Every time he sees his listeners nod their heads, the thinker is deprived, little by little, of the abiding power that his unutterable whimsies grant him; power which is founded on his own peculiar understanding of his own subjective experience which alone enables a man authenticate his own existence.

Such channels with the outside world, once routinized and entrenched as sources of ever-ready affirmation, prove nearly impossible to resist whenever madness reaches out to touch him on the shoulder, madness which is indeed difficult for the body to continually bear – but bear it it must in order to grow in authenticity; affirmation that the thinker will soon become dependent in order to think any new thought at all, his former navigational tools having been left to rust and rot under sun and sands of the beach he tragically ran aground.  

XII.  

Unfortunately for he who is aware of these things is the reality that he does, in fact, still inhabit a body, and it in a world: one necessarily inhabited by Others, without whom the Writer-as-Subject could not, in fact, exist in the first place, having nothing to objectify or differentiate himself therefrom.  

Thus, whether he’d like to admit it or not, the great mind is utterly dependent on Man – or in this case, Men – for the actualization of his own essence, the same as Will is dependent on Obstacle; “man” impossible if not for “men”, just as a physical thing “is not” but for the actual eyes that behold it.

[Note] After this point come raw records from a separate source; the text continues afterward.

(** The two nested loops, over the file names in the order [os.walk]
    yields them. *)
Fixpoint scan_from (s : state) (walk : list entry) : result state :=
  match walk with
  | [] => Ok s
  | e :: rest =>
      match scan_file s e with
      | Raise x => Raise x
      | Ok s' => scan_from s' rest
      end
  end.

(** The dictionary [scan_dir] returns. *)
Record stats : Type := {
  st_total_files : Z;
  st_total_bytes : Z;
  st_by_dtype_files : gmap Z Z;
  st_by_dtype_items : gmap Z Z;
  st_by_dtype_bytes : gmap Z Z;
  st_odd_files : Z;
  st_odd_saved_bytes_total : Z;
  st_odd_saved_bytes_by_dtype : gmap Z Z
}.

Definition stats_of (s : state) : stats :=
  {| st_total_files := total_files s;
     st_total_bytes := total_bytes s;
     st_by_dtype_files := by_dtype_files s;
     st_by_dtype_items := by_dtype_items s;
     st_by_dtype_bytes := by_dtype_bytes s;
     st_odd_files := odd_files s;
     st_odd_saved_bytes_total := odd_saved_bytes_total s;
     st_odd_saved_bytes_by_dtype := odd_saved_bytes_by_dtype s |}.

(** [scan_dir]: the returned dictionary together with what was written to
    standard error. *)
Definition scan_dir (walk : list entry) : result (stats * stderr) :=
  match scan_from initial walk with
  | Raise x => Raise x
  | Ok s => Ok (stats_of s, err s)
  end.

(** [sum(c.values())] *)
Definition counter_total (c : gmap Z Z) : Z :=
  map_fold (fun _ v acc => v + acc) 0 c.

End Scan.

(** ** Python dictionaries with string keys

    Insertion order is kept; assigning to a key already present replaces
    its value where it stands. *)

Module Dict.

Section Dict.
Context {V : Type}.

Fixpoint get (k : string) (d : list (string * V)) : option V :=
  match d with
  | [] => None
  | (k', v) :: rest => if String.eqb k k' then Some v else get k rest
  end.

(** [d[k] = v] *)
Fixpoint set (k : string) (v : V) (d : list (string * V))
  : list (string * V) :=
  match d with
  | [] => [(k, v)]
  | (k', v') :: rest =>
      if String.eqb k k' then (k, v) :: rest
      else (k', v') :: set k v rest
  end.

Definition keys (d : list (string * V)) : list string := map fst d.
Definition values (d : list (string * V)) : list V := map snd d.

End Dict.

End Dict.

(** ** scripts/mmf_to_parquet.py *)

Module Parquet.

Import Reader.

Definition stderr : Type := list string.

(** The first of the extensions, in the order given, under which the
    column exists in the directory. *)
Fixpoint try_extensions (fs : filesystem) (directory col : string)
         (exts : list string) : option string :=
  match exts with
  | [] => None
  | ext :: rest =>
      let filepath := os_path_join directory (col +:+ ext) in
      if path_exists fs filepath then Some filepath
      else try_extensions fs directory col rest
  end.

(** The loop over the requested column names. *)
Fixpoint find_columns (fs : filesystem) (directory : string)
         (column_names : list string)
         (files : list (string * string)) (err : stderr)
  : list (string * string) * stderr :=
  match column_names with
  | [] => (files, err)
  | col :: rest =>
      let files :=
        match try_extensions fs directory col [".mmf"; ".bt"]%string with
        | Some filepath => Dict.set col filepath files
        | None => files
        end in
      let err :=
        match Dict.get col files with
        | None => err ++ ["WARNING: Column '" +:+ col +:+ "' not found in "
                          +:+ directory]
        | Some _ => err
        end in
      find_columns fs directory rest files err
  end.

(** [Path.stem] of a name that matched the pattern [*ext]. *)
Definition stem (name ext : string) : string :=
  if String.eqb name ext then name
  else substring 0 (String.length name - String.length ext) name.

(** [directory.glob('*' + ext)]: the names of the directory that end
    with [ext], as listed. *)
Definition glob (fs : filesystem) (directory ext : string) : list string :=
  match fs_listdir fs directory with
  | Some names => filter (fun name => Is_true (endswith name ext)) names
  | None => []
  end.

Definition detect_ext (fs : filesystem) (directory ext : string)
           (files : list (string * string)) : list (string * string) :=
  fold_left
    (fun files name =>
       Dict.set (stem name ext) (os_path_join directory name) files)
    (glob fs directory ext) files.

Definition find_mmf_files (fs : filesystem) (directory : string)
           (column_names : option (list string))
  : stderr * result (list (string * string)) :=
  if negb (is_dir fs directory)
  then ([], Raise (ValueError ("Not a directory: " +:+ directory)))
  else
    match column_names with
    | Some (col :: rest) =>
        let '(files, err) := find_columns fs directory (col :: rest) [] [] in
        (err, Ok files)
    | Some [] | None =>
        ([], Ok (detect_ext fs directory ".bt"
                   (detect_ext fs directory ".mmf" [])))
    end.

(** [pd.Series(data, name=column_name)] *)
Record Series : Type := {
  name : string;
  data : ndarray
}.

(** [len(series)] *)
Definition series_len (s : Series) : nat := length (elems (data s)).

Definition read_column (fs : filesystem) (filepath column_name : string)
  : result Series :=
  match read_header fs filepath with
  | Raise e => Raise e
  | Ok header =>
      let as_datetime :=
        bool_decide (lower column_name
                     ∈ ["timestamp"; "datetime"; "time"]%string) in
      match read_mmf fs filepath as_datetime with
      | Raise e => Raise e
      | Ok data => Ok {| name := column_name; data := data |}
      end
  end.
(** The state after the optional language was read. *)
Lemma opt_language_run fl (k : mstate -> option mstate)
    (language r : str) (st : mstate) (res : mstate) :
  rest st = language ++ r -> forallb isword language = true ->
  stops isword r ->
  k (match language with
     | [] => st
     | _ :: _ => set_cap 1 language (advance language r st)
     end) = Some res ->
  rmatch fl (Opt (Group 1 (Plus true word))) k st = Some res.
Proof.
  intros Hrest Hw Hstop Hk. unfold Opt. rewrite rmatch_Alt.
  destruct language as [|c language].
  - simpl in Hrest.
    replace (rmatch fl (Group 1 (Plus true word)) k st) with (@None mstate);
      [exact Hk|].
    rewrite rmatch_Group. unfold Plus, word. rewrite rmatch_Seq, cls_step.
    unfold step. rewrite Hrest. destruct r as [|x r]; [reflexivity|].
    simpl in Hstop. now rewrite cls_word, Hstop.
  - erewrite group_plus_greedy_run with (p := cls_has false [IWord])
      (w := c :: language) (r := r);
      [reflexivity | intros; apply cls_step | discriminate | exact Hrest
      | rewrite (forallb_eq _ _ _ cls_word); exact Hw
      | destruct r; [exact I | cbn [stops]; rewrite cls_word; exact Hstop]
      | exact Hk].
Qed.

(** The state after the optional attribute string was read. *)
Lemma opt_braces_run fl (k : mstate -> option mstate)
    (braces : option str) (r : str) (st : mstate) (res : mstate) :
  rest st = brace_text braces ++ r ->
  match braces with
  | Some attributes => without "}" attributes = true
  | None => Str.startswith r "{" = false
  end ->
  k (match braces with
     | Some attributes =>
         {| prev := Some "}"%char; rest := r;
            caps := (2, attributes) :: caps st |}
     | None => st
     end) = Some res ->
  rmatch fl (Opt (seqs [Chr "{"; Group 2 (Star true (none_of "}")); Chr "}"]))
    k st = Some res.
Proof.
  intros Hrest Hb Hk. unfold Opt. rewrite rmatch_Alt, rmatch_seqs_cons.
  change (rmatch fl (Chr "{")) with (step (Ascii.eqb "{")).
  destruct braces as [attributes|].
  - assert (E : rest st = "{"%char :: attributes ++ "}"%char :: r).
    { rewrite Hrest. unfold brace_text.
      repeat (rewrite <- ?app_assoc, <- ?app_comm_cons). reflexivity. }
    unfold step at 1. rewrite E. rewrite Ascii.eqb_refl.
    rewrite rmatch_seqs_cons, rmatch_Group, rmatch_Star.
    erewrite star_greedy_run with (p := cls_has true [IChar "}"%char])
      (w := attributes) (r := "}"%char :: r);
      [reflexivity | intros; apply cls_step | reflexivity
      | rewrite (forallb_eq _ _ _ (cls_not_char "}")); exact Hb
      | reflexivity |].
    rewrite consumed_advance by reflexivity.
    rewrite rmatch_seqs_cons.
    change (rmatch fl (Chr "}")) with (step (Ascii.eqb "}")).
    unfold step. cbn [rest advance set_cap caps prev].
    rewrite Ascii.eqb_refl. exact Hk.
  - simpl in Hrest. unfold step at 1. rewrite Hrest.
    destruct r as [|x r]; [exact Hk|].
    simpl in Hb. rewrite Ascii.eqb_sym.
    destruct (Ascii.eqb x "{"); [discriminate | exact Hk].
Qed.

Lemma not_word_backtick : isword "`" = false.
Proof. reflexivity. Qed.

Lemma stops_app (p : ascii -> bool) (a b : str) :
  stops p a -> stops p b -> stops p (a ++ b).
Proof. destruct a; simpl; auto. Qed.

Lemma any_dotall (a : str) : forallb (any_has DOTALL) a = true.
Proof. induction a; simpl; auto. Qed.

(** At a fenced block the pattern matches the whole block: the language in
    group 1, the attribute string in group 2, the code in group 3. *)
Lemma code_pattern_matches (q : option ascii) (language ws1 : str)
    (braces : option str) (ws2 code post : str) :
  forallb isword language = true ->
  stops isword (ws1 ++ brace_text braces ++ ws2 ++ code ++ fence ++ post) ->
  forallb Str.isspace ws1 = true ->
  stops Str.isspace (brace_text braces ++ ws2 ++ code ++ fence ++ post) ->
  match braces with
  | Some attributes => without "}" attributes = true
  | None => Str.startswith (ws2 ++ code ++ fence ++ post) "{" = false
  end ->
  forallb Str.isspace ws2 = true ->
  stops Str.isspace (code ++ fence ++ post) ->
  without "`" code = true ->
  match_here DOTALL code_pattern q
    (fence ++ language ++ ws1 ++ brace_text braces ++ ws2 ++ code ++ fence
     ++ post)
  = Some {| prev := Some "`"%char; rest := post;
            caps := (3, code)
                    :: match braces with
                       | Some attributes => [(2, attributes)]
                       | None => []
                       end
                    ++ match language with
                       | [] => []
                       | _ :: _ => [(1, language)]
                       end |}.
Proof.
  intros Hl Hl' Hw1 Hw1' Hb Hw2 Hw2' Hc.
  unfold match_here, code_pattern.
  rewrite rmatch_seqs_cons.
  rewrite lit_ok
    with (r := language ++ ws1 ++ brace_text braces ++ ws2 ++ code ++ fence
               ++ post)
    by reflexivity.
  rewrite rmatch_seqs_cons.
  eapply opt_language_run
    with (language := language)
         (r := ws1 ++ brace_text braces ++ ws2 ++ code ++ fence ++ post);
    [reflexivity | exact Hl | exact Hl' |].
  match goal with
  | |- rmatch _ _ _ ?st = _ => set (st1 := st)
  end.
  assert (E1 : rest st1
               = ws1 ++ brace_text braces ++ ws2 ++ code ++ fence ++ post).
  { subst st1. now destruct language. }
  rewrite rmatch_seqs_cons, rmatch_Star.
  eapply star_greedy_run with (p := cls_has false [ISpace]) (w := ws1);
    [intros; apply cls_step | exact E1
    | rewrite (forallb_eq _ _ _ cls_space); exact Hw1
    | destruct (brace_text braces ++ ws2 ++ code ++ fence ++ post);
        [exact I | cbn [stops] in *; now rewrite cls_space] |].
  rewrite rmatch_seqs_cons.
  eapply opt_braces_run
    with (braces := braces) (r := ws2 ++ code ++ fence ++ post);
    [reflexivity | exact Hb |].
  match goal with
  | |- rmatch _ _ _ ?st = _ => set (st2 := st)
  end.
  assert (E2 : rest st2 = ws2 ++ code ++ fence ++ post).
  { subst st2. now destruct braces. }
  rewrite rmatch_seqs_cons, rmatch_Star.
  eapply star_greedy_run with (p := cls_has false [ISpace]) (w := ws2);
    [intros; apply cls_step | exact E2
    | rewrite (forallb_eq _ _ _ cls_space); exact Hw2
    | destruct (code ++ fence ++ post);
        [exact I | cbn [stops] in *; now rewrite cls_space] |].
  rewrite rmatch_seqs_cons, rmatch_Group, rmatch_Star.
  eapply star_lazy_run with (p := any_has DOTALL) (w := code);
    [reflexivity | reflexivity | apply any_dotall | |].
  - intros w1 w2 E Hne. rewrite rmatch_seqs_cons. apply lit_none.
    cbn [rest set_cap advance]. destruct w2 as [|x w2]; [contradiction|].
    rewrite E, without_app in Hc. apply andb_true_iff in Hc as [_ Hc].
    apply without_head in Hc. simpl. rewrite Ascii.eqb_sym, Hc. reflexivity.
  - rewrite consumed_advance by reflexivity.
    rewrite rmatch_seqs_cons.
    rewrite lit_ok with (r := post) by reflexivity.
    subst st2 st1. destruct language, braces; reflexivity.
Qed.

Lemma fenced_block_app (language ws1 : str) (braces : option str)
    (ws2 code post : str) :
  fenced_block language ws1 braces ws2 code ++ post
  = fence ++ language ++ ws1 ++ brace_text braces ++ ws2 ++ code ++ fence
    ++ post.
Proof. unfold fenced_block. now rewrite <- !app_assoc. Qed.

Lemma code_replace_caps (s1 s2 : mstate) :
  caps s1 = caps s2 -> code_replace s1 = code_replace s2.
Proof.
  intros H. unfold code_replace, group_or_empty, group. now rewrite H.
Qed.

Lemma without_suffix (c : ascii) (b a : str) :
  suffix b a -> without c a = true -> without c b = true.
Proof.
  intros [p ->] H. rewrite without_app in H.
  now apply andb_true_iff in H as [_ H].
Qed.

Lemma stops_before_fence (p : ascii -> bool) (a t : str) :
  p "`"%char = false -> stops p a -> stops p (a ++ fence ++ t).
Proof. intros Hp Ha. destruct a; [exact Hp | exact Ha]. Qed.

Lemma not_brace_before_fence (a t : str) :
  Str.startswith a "{" = false -> Str.startswith (a ++ fence ++ t) "{" = false.
Proof. intros H. destruct a; [reflexivity | exact H]. Qed.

The artist therefore has no other choice but to write, think and create in the potentially debilitating light of others who will, in fact, view and ultimately appraise him and whatever glory he produces for either good or ill.

XIII.

The challenge that remains for the great man then is to protect the sanctity of his solitude and the power it contains while yet in the “presence” of others, in the foreknowledge that in order to actualize his work and life at all someone else must exist whom he must also interact; a dynamism that enables the great thinker’s life and work to find its ultimate purpose across time, even if tragic and ultimately impossible; Purpose that if not occasionally ventilated upon the world would too soon fester and turn against the solitary soul in the form of actual Madness: that wretched prophet who calls forth the apocalypse not of some distant god on snowy peaks but the unveiling of its own terrible comedy.